■ **Task objective**
Each line from the one with "valid_at [255; 0; 1] 1 /\" through the last line of the records must be output exactly, both ends included.

■ **Data provided**
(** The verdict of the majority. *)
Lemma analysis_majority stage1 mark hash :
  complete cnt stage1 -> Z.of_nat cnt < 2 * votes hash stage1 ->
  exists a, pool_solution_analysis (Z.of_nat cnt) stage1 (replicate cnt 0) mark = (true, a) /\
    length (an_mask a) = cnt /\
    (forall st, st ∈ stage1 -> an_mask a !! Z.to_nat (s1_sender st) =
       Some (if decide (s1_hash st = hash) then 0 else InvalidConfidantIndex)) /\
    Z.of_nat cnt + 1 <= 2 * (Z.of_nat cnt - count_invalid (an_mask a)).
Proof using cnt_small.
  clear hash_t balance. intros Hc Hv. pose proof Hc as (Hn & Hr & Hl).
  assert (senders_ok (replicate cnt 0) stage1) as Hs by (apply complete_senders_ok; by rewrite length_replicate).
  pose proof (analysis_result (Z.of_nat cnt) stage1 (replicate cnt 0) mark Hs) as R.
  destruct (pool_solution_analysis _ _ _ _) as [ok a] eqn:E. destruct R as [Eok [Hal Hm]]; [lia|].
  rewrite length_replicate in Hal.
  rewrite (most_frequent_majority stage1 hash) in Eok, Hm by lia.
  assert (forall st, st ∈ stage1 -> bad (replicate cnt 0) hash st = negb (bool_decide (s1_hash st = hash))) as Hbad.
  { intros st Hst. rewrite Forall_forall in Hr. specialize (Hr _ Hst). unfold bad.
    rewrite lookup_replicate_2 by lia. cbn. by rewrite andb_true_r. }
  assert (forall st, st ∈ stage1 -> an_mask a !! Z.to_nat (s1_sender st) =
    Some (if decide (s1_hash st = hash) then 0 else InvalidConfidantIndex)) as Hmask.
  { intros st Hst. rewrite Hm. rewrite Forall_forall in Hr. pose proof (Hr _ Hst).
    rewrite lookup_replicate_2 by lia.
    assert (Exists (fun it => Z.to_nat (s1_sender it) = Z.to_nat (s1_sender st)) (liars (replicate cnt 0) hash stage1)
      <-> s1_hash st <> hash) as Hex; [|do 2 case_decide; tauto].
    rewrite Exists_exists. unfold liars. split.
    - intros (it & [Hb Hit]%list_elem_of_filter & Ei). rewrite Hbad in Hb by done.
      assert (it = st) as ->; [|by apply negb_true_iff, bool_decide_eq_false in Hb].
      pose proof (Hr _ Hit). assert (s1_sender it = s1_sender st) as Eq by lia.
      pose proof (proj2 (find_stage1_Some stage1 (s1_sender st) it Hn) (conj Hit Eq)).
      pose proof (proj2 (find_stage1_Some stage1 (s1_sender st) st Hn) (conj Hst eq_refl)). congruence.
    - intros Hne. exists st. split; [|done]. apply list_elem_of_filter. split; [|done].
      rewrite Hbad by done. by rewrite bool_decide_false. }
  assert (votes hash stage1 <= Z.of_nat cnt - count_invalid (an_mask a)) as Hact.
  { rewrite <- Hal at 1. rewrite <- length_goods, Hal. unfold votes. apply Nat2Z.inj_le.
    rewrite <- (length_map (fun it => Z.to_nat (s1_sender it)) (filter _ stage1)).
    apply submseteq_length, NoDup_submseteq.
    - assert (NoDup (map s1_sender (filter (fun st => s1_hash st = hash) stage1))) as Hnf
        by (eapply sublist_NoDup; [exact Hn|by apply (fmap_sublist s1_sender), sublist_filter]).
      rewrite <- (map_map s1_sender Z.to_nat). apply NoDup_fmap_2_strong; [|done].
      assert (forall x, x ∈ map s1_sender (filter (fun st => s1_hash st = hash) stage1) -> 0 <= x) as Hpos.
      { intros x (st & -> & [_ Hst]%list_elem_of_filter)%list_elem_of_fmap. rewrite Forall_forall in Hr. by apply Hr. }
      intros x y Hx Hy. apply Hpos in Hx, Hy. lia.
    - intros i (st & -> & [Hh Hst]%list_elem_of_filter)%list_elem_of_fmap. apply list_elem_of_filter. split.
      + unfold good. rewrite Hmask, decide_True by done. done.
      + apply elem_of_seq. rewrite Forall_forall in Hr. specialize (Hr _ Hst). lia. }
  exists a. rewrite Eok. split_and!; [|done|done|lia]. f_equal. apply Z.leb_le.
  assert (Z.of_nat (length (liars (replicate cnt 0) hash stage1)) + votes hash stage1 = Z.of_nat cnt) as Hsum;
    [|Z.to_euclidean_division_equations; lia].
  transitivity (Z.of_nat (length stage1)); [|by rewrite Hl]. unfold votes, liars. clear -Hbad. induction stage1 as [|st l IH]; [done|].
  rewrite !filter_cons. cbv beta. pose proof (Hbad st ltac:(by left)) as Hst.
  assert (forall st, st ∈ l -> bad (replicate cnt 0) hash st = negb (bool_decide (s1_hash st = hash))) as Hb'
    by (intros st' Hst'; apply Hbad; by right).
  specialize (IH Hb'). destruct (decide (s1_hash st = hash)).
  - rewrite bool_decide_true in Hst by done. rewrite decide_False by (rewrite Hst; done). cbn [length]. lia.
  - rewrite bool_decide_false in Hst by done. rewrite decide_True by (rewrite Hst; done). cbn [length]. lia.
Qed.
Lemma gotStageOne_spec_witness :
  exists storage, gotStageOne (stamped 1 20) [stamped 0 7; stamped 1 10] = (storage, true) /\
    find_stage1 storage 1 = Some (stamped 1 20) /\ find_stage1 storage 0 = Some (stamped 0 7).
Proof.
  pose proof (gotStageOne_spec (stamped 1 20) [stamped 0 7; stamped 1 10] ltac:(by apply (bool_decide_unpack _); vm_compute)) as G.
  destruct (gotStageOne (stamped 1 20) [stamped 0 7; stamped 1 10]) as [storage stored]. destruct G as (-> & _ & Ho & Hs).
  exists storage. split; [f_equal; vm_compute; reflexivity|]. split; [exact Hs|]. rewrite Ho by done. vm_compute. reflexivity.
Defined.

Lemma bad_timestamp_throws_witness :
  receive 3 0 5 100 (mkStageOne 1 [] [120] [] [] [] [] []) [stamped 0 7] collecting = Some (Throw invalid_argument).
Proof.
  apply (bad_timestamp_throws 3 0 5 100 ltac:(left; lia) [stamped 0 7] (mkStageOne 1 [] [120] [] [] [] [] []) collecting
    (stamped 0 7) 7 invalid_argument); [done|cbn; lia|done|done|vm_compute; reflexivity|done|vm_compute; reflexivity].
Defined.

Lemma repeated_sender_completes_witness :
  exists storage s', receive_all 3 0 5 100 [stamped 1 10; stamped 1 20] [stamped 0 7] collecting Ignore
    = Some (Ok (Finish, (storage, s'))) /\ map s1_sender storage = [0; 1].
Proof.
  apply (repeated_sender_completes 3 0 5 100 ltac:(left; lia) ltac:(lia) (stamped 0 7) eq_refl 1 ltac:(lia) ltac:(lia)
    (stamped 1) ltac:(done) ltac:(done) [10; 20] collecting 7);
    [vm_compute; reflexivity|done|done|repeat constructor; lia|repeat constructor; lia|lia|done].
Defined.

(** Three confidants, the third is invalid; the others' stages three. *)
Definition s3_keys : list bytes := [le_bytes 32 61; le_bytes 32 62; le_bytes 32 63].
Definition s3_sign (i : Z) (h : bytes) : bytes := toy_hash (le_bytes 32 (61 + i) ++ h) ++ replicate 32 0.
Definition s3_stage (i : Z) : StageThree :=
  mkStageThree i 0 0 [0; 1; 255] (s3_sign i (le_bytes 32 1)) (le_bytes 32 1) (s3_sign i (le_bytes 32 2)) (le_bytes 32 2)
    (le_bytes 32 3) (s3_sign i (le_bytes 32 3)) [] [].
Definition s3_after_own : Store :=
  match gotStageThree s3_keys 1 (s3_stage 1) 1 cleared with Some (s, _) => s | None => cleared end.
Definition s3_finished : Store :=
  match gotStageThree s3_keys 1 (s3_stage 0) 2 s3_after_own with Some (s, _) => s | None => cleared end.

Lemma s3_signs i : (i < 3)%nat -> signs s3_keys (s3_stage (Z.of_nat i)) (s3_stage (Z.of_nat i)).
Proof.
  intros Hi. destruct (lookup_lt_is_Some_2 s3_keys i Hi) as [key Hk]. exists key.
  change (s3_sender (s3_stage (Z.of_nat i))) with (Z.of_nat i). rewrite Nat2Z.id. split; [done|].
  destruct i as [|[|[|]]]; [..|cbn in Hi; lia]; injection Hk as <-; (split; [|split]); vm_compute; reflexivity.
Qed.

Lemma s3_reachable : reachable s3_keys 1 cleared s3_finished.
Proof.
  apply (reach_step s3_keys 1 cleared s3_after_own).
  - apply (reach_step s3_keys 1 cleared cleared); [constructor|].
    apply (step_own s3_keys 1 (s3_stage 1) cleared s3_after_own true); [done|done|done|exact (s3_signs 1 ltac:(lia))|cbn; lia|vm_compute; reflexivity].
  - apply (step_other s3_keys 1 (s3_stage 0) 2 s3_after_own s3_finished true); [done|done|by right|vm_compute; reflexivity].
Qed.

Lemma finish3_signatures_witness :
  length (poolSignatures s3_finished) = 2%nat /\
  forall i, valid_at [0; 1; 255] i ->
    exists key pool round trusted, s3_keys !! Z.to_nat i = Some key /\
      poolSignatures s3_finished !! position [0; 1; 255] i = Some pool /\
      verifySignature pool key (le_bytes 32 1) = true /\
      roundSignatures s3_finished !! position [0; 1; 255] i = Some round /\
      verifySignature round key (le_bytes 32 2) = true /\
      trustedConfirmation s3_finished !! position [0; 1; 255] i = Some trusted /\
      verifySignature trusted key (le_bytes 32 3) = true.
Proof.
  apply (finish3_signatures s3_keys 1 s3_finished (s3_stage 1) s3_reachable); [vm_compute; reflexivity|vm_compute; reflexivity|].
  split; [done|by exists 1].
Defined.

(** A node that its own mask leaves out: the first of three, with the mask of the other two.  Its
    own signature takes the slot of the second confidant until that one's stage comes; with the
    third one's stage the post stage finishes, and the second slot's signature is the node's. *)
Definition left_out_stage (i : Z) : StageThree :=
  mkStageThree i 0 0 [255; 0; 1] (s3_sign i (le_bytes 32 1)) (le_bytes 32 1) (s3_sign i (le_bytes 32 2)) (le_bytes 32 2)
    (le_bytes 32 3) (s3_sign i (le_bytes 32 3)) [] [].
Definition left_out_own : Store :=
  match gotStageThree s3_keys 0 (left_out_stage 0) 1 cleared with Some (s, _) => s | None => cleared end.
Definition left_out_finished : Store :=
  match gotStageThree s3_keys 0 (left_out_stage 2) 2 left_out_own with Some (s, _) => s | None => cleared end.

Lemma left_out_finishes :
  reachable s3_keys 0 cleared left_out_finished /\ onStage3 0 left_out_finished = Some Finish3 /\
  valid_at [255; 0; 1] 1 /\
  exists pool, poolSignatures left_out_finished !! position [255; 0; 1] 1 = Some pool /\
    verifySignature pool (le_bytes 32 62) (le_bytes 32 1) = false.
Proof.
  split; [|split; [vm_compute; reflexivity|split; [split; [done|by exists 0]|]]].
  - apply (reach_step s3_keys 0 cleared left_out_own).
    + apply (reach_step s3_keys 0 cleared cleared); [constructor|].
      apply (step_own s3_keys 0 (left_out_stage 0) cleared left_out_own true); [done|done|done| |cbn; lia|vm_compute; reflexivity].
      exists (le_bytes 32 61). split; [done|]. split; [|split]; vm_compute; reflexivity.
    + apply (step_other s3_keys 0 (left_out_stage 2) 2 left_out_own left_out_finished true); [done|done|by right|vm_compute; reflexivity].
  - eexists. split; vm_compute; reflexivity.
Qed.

■ **Your response**
  valid_at [255; 0; 1] 1 /\
  exists pool, poolSignatures left_out_finished !! position [255; 0; 1] 1 = Some pool /\
    verifySignature pool (le_bytes 32 62) (le_bytes 32 1) = false.
Proof.
  split; [|split; [vm_compute; reflexivity|split; [split; [done|by exists 0]|]]].
  - apply (reach_step s3_keys 0 cleared left_out_own).
    + apply (reach_step s3_keys 0 cleared cleared); [constructor|].
      apply (step_own s3_keys 0 (left_out_stage 0) cleared left_out_own true); [done|done|done| |cbn; lia|vm_compute; reflexivity].
      exists (le_bytes 32 61). split; [done|]. split; [|split]; vm_compute; reflexivity.
    + apply (step_other s3_keys 0 (left_out_stage 2) 2 left_out_own left_out_finished true); [done|done|by right|vm_compute; reflexivity].
  - eexists. split; vm_compute; reflexivity.
Qed.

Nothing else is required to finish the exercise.